WASHINGTON – Capping thirteen years of political wrangling, the Senate is slated to pass landmark legislation today that would prevent employers and health insurance companies from discriminating against people on the basis of genetic test results.
The House and Senate have passed similar legislation on several occasions over the years, but never in the same congressional session. Now a number of political and economic forces have converged to assure passage, several Capitol Hill sources said Wednesday.
They include the decision of Senate Majority Leader Harry M. Reid, D-Nev., to put the legislation on the front burner, and the growing use of DNA tests in modern health care.
The House is expected to follow by unanimous consent as early as next week, with a presidential signature expected soon after.
“This is a day for celebration,” said Francis S. Collins, director of the National Human Genome Research Institute and one of the leaders of the Human Genome Project, which in 2003 launched the age of molecular medicine and genetic testing. “I think the American public can breathe a sigh of relief that the fear of genetic discrimination, which has basically been a cloud over our future, has been dealt with.”
Gene tests, once largely limited to diagnosing rare inherited diseases, have become increasingly valuable to help predict individuals’ risk of getting more common diseases, including cancer, heart disease and diabetes.

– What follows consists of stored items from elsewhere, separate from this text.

(* ===== verification/Regex.v ===== *)
(** Regular expressions over characters, their language, derivatives and the
    longest match: the patterns of a flex scanner. *)
From Stdlib Require Export Ascii.
From S2P Require Import Prelude.

(** ** Patterns and their language *)

Inductive re :=
  | Void
  | Eps
  | Chr (p : ascii → bool)
  | Cat (a b : re)
  | Alt (a b : re)
  | Star (a : re).

Abbreviation chars := (list ascii).

Inductive matches : re → chars → Prop :=
  | m_eps : matches Eps []
  | m_chr p c : p c = true → matches (Chr p) [c]
  | m_cat a b w1 w2 : matches a w1 → matches b w2 → matches (Cat a b) (w1 ++ w2)
  | m_left a b w : matches a w → matches (Alt a b) w
  | m_right a b w : matches b w → matches (Alt a b) w
  | m_stop a : matches (Star a) []
  | m_star a w1 w2 : matches a w1 → matches (Star a) w2 → matches (Star a) (w1 ++ w2).

Create HintDb re.
#[export] Hint Constructors matches : re.

(** ** Derivatives; the constructors simplify *)

Definition cat (a b : re) : re :=
  match a with Void => Void | Eps => b | _ => Cat a b end.

Definition alt (a b : re) : re :=
  match a, b with Void, _ => b | _, Void => a | _, _ => Alt a b end.

Fixpoint nullable (r : re) : bool :=
  match r with
  | Void | Chr _ => false
  | Eps | Star _ => true
  | Cat a b => nullable a && nullable b
  | Alt a b => nullable a || nullable b
  end.

Fixpoint deriv (c : ascii) (r : re) : re :=
  match r with
  | Void | Eps => Void
  | Chr p => if p c then Eps else Void
  | Cat a b => let d := cat (deriv c a) b in if nullable a then alt d (deriv c b) else d
  | Alt a b => alt (deriv c a) (deriv c b)
  | Star a => cat (deriv c a) (Star a)
  end.

Definition is_void (r : re) : bool := match r with Void => true | _ => false end.

(** The length of the longest prefix of [s] that matches, [n] characters
    having been read. *)
Fixpoint longest (r : re) (n : nat) (best : option nat) (s : chars) : option nat :=
  let best := if nullable r then Some n else best in
  match s with
  | [] => best
  | c :: s' => let d := deriv c r in if is_void d then best else longest d (S n) best s'
  end.

(** ** Their laws *)

Section laws.
  Implicit Types (r a b : re) (w s : chars).

Lemma matches_cat_inv a b w :
  matches (Cat a b) w → ∃ w1 w2, w = w1 ++ w2 ∧ matches a w1 ∧ matches b w2.
Proof. inversion 1; subst. eauto. Qed.

Lemma matches_alt_inv a b w : matches (Alt a b) w → matches a w ∨ matches b w.
Proof. inversion 1; subst; eauto. Qed.

Lemma matches_cat a b w : matches (cat a b) w ↔ matches (Cat a b) w.
Proof.
  destruct a; try done; split; intros H.
  - inversion H.
  - apply matches_cat_inv in H as (w1 & w2 & _ & H & _). inversion H.
  - by apply (m_cat Eps b [] w m_eps).
  - apply matches_cat_inv in H as (w1 & w2 & -> & H & ?). by inversion H.
Qed.

Lemma matches_alt a b w : matches (alt a b) w ↔ matches a w ∨ matches b w.
Proof.
  assert (∀ a b, matches (Alt a b) w ↔ matches a w ∨ matches b w) as Halt.
  { intros a' b'. split; [apply matches_alt_inv|intros []; eauto with re]. }
  assert (¬ matches Void w) by inversion 1.
  destruct a, b; cbn [alt]; rewrite ?Halt; tauto.
Qed.

Lemma nullable_spec r : nullable r = true ↔ matches r [].
Proof.
  split.
  - induction r; simpl; intros H; try discriminate; eauto with re.
    + apply andb_true_iff in H as [??]. apply (m_cat _ _ [] []); eauto.
    + apply orb_true_iff in H as [?|?]; eauto with re.
  - induction r; simpl; intros H; try done; try by inversion H.
    + apply matches_cat_inv in H as (w1 & w2 & Hw & ? & ?). symmetry in Hw. apply app_eq_nil in Hw as [-> ->].
      apply andb_true_iff; eauto.
    + apply matches_alt_inv in H as [?|?]; apply orb_true_iff; eauto.
Qed.

Lemma matches_star_cons a c w :
  matches (Star a) (c :: w) → ∃ w1 w2, w = w1 ++ w2 ∧ matches a (c :: w1) ∧ matches (Star a) w2.
Proof.
  remember (Star a) as r eqn:Hr. remember (c :: w) as cw eqn:Hw. intros H. revert c w Hw.
  induction H as [| | | | | |a' w1 w2 H1 _ H2 IH]; intros c' w' Hw; try discriminate Hr; try discriminate Hw.
  injection Hr as ->. destruct w1 as [|d w1]; [by apply IH|].
  injection Hw as -> <-. eauto.
Qed.

Lemma deriv_spec c r w : matches (deriv c r) w ↔ matches r (c :: w).
Proof.
  revert w. induction r as [| |p|a IHa b IHb|a IHa b IHb|a IHa]; intros w; cbn [deriv].
  - split; inversion 1.
  - split; inversion 1.
  - destruct (p c) eqn:Hp; split; inversion 1; subst; eauto with re. congruence.
  - assert (matches (cat (deriv c a) b) w ↔ ∃ w1 w2, w = w1 ++ w2 ∧ matches a (c :: w1) ∧ matches b w2) as Hc.
    { rewrite matches_cat. split.
      - intros (w1 & w2 & -> & H1 & H2)%matches_cat_inv. apply IHa in H1. eauto.
      - intros (w1 & w2 & -> & H1 & H2). apply m_cat; [by apply IHa|done]. }
    assert (matches (Cat a b) (c :: w) ↔
      (∃ w1 w2, w = w1 ++ w2 ∧ matches a (c :: w1) ∧ matches b w2) ∨ (nullable a = true ∧ matches b (c :: w))) as ->.
    { split.
      - intros (w1 & w2 & Hw & H1 & H2)%matches_cat_inv. destruct w1 as [|d w1]; simpl in Hw.
        + subst. right. by rewrite nullable_spec.
        + injection Hw as <- ->. left. eauto.
      - intros [(w1 & w2 & -> & H1 & H2)|[H1 H2]].
        + by apply (m_cat a b (c :: w1) w2).
        + apply (m_cat a b [] (c :: w)); [by apply nullable_spec|done]. }
    rewrite <- Hc. destruct (nullable a); [rewrite matches_alt, IHb; naive_solver|naive_solver].
  - rewrite matches_alt, IHa, IHb. split; [intros []; eauto with re|apply matches_alt_inv].
  - rewrite matches_cat. split.
    + intros (w1 & w2 & -> & H1 & H2)%matches_cat_inv. apply (m_star a (c :: w1) w2); [by apply IHa|done].
    + intros (w1 & w2 & -> & H1 & H2)%matches_star_cons. apply m_cat; [by apply IHa|done].
Qed.

(** The longest match is a match, and no longer prefix matches. *)
Lemma longest_spec r n best s :
  match longest r n best s with
  | Some k => (best = Some k ∧ ∀ m, (m ≤ length s)%nat → ¬ matches r (take m s)) ∨
              (∃ m, k = (n + m)%nat ∧ (m ≤ length s)%nat ∧ matches r (take m s) ∧
                    ∀ m', (m < m' ≤ length s)%nat → ¬ matches r (take m' s))
  | None => best = None ∧ ∀ m, (m ≤ length s)%nat → ¬ matches r (take m s)
  end.
Proof.
  revert r n best. induction s as [|c s IH]; intros r n best; cbn [longest].
  - destruct (nullable r) eqn:Hn.
    + right. exists 0%nat. apply nullable_spec in Hn. split_and!; simpl; [lia..|done|lia].
    + assert (∀ m, (m ≤ 0)%nat → ¬ matches r (take m [])) as Hno.
      { intros m _. rewrite take_nil, <- nullable_spec. congruence. }
      destruct best; [left|]; auto.
  - assert (Htail : ∀ P : nat → Prop, (∀ m, P m → ¬ matches (deriv c r) (take m s)) →
              ∀ m, P m → ¬ matches r (take (S m) (c :: s))).
    { intros P HP m Hm. simpl. rewrite <- deriv_spec. auto. }
    assert (Hstop : (∀ m, (m ≤ length s)%nat → ¬ matches (deriv c r) (take m s)) →
      match (if nullable r then Some n else best) with
      | Some k => (best = Some k ∧ ∀ m, (m ≤ length (c :: s))%nat → ¬ matches r (take m (c :: s))) ∨
              (∃ m, k = (n + m)%nat ∧ (m ≤ length (c :: s))%nat ∧ matches r (take m (c :: s)) ∧
                    ∀ m', (m < m' ≤ length (c :: s))%nat → ¬ matches r (take m' (c :: s)))
      | None => best = None ∧ ∀ m, (m ≤ length (c :: s))%nat → ¬ matches r (take m (c :: s))
      end).
    { intros Hno. destruct (nullable r) eqn:Hn.
      - right. exists 0%nat. apply nullable_spec in Hn. split_and!; simpl; [lia..|done|].
        intros [|m'] ?; [lia|]. apply (Htail (λ m, m ≤ length s)%nat); [done|lia].
      - assert (∀ m, (m ≤ length (c :: s))%nat → ¬ matches r (take m (c :: s))) as Hall.
        { intros [|m] Hm; [simpl; rewrite <- nullable_spec; congruence|].
          apply (Htail (λ m, m ≤ length s)%nat); [done|simpl in Hm; lia]. }
        destruct best; [left|]; auto. }
    destruct (is_void (deriv c r)) eqn:Hv.
    + apply Hstop. intros m _. destruct (deriv c r); try discriminate. by inversion 1.
    + specialize (IH (deriv c r) (S n) (if nullable r then Some n else best)).
      destruct (longest _ _ _ s) as [k|].
      * destruct IH as [[Hb Hno]|(m & -> & Hm & Hmat & Hno)].
        -- specialize (Hstop Hno). by rewrite Hb in Hstop.
        -- right. exists (S m). simpl. split_and!; [lia..|by apply deriv_spec|].
           intros [|m'] Hm'; [lia|]. apply (Htail (λ m', m < m' ≤ length s)%nat); [done|lia].
      * destruct IH as [Hb Hno]. specialize (Hstop Hno). by rewrite Hb in Hstop.
Qed.

(** ** What all words of a pattern have in common *)

Definition all_ascii : list ascii := map ascii_of_nat (seq 0 256).

Lemma all_ascii_full c : c ∈ all_ascii.
Proof.
  apply list_elem_of_In, in_map_iff. exists (nat_of_ascii c). split; [apply ascii_nat_embedding|].
  apply in_seq. pose proof (nat_ascii_bounded c). lia.
Qed.

Definition every (P : ascii → bool) : bool := forallb P all_ascii.

Lemma every_spec P c : every P = true → P c = true.
Proof. unfold every. rewrite forallb_forall. intros H. apply H, list_elem_of_In, all_ascii_full. Qed.

(** Every character of every word satisfies [P]. *)
Fixpoint over (P : ascii → bool) (r : re) : bool :=
  match r with
  | Void | Eps => true
  | Chr p => every (λ c, implb (p c) (P c))
  | Cat a b | Alt a b => over P a && over P b
  | Star a => over P a
  end.

Lemma over_spec P r w : over P r = true → matches r w → Forall (λ c, P c = true) w.
Proof.
  intros Ho Hm. induction Hm as [|p c Hp| | | | |]; simpl in Ho; rewrite ?andb_true_iff in Ho.
  - done.
  - constructor; [|done]. apply (every_spec _ c) in Ho. cbn beta in Ho. by rewrite Hp in Ho.
  - apply Forall_app. naive_solver.
  - naive_solver.
  - naive_solver.
  - done.
  - apply Forall_app. auto.
Qed.

(** No word starts with a character that satisfies [P]. *)
Definition no_start (P : ascii → bool) (r : re) : bool :=
  every (λ c, implb (P c) (is_void (deriv c r))).

Lemma no_start_spec P r c w : no_start P r = true → P c = true → ¬ matches r (c :: w).
Proof.
  intros Hn Hc Hm. apply (every_spec _ c) in Hn. cbn beta in Hn. rewrite Hc in Hn. simpl in Hn.
  apply deriv_spec in Hm. destruct (deriv c r); try discriminate Hn. inversion Hm.
Qed.

End laws.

Moreover, a number of companies such as 23andMe and Navigenics, both based in California, now offer gene screening directly to consumers for a mix of medical, entertainment and social networking purposes.
That has raised the specter of employers or insurers finding out that someone is at high risk for a disease, then denying coverage or employment in order to avoid anticipated health care expenses.
Beyond banning that kind of discrimination, the Genetic Information Nondiscrimination Act would make it illegal for an insurer or employer to request or demand that a person get a gene test.
News of the imminent congressional action triggered gleeful e-mails among activists, who have fought for passage over the years.
“This is so fantastic that I cannot really comprehend it,” wrote Sharon F. Terry, president of the District of Columbia-based Genetic Alliance.
In an interview, Terry likened the process to “elephant labor.”
After last year’s passage by the House, the bill got caught up in a “hold” by Sen. Tom Coburn, R-Okla., who was concerned about some provisions opposed by insurers and the U.S. Chamber of Commerce, according to several sources close to the negotiations.
One concern had to do with the legal liability of insurers and employers accused of discrimination, and was resolved by adding clarifying language, sources said.
Another hang-up involved the provision that precludes an employer from insisting that an employee get a genetic test. Technicians in gene testing labs, it turns out, are routinely required to provide DNA samples to make sure the DNA they are testing has not been contaminated with their own.
“That provision would have inadvertently put an end to a practice that I think everyone would agree was good,” said Kathy Hudson, director of the Genetics and Public Policy Center, a D.C.-based nonprofit, adding that an exemption was eventually written.
Hudson praised the legislation for removing a major impediment to people’s participation in genetic research, which promises to clarify the underlying causes of many diseases and speed the development of new treatments. A survey done by the center in January found that 93 percent of respondents would not participate in such research unless it were illegal for employers and insurers to use the results against them.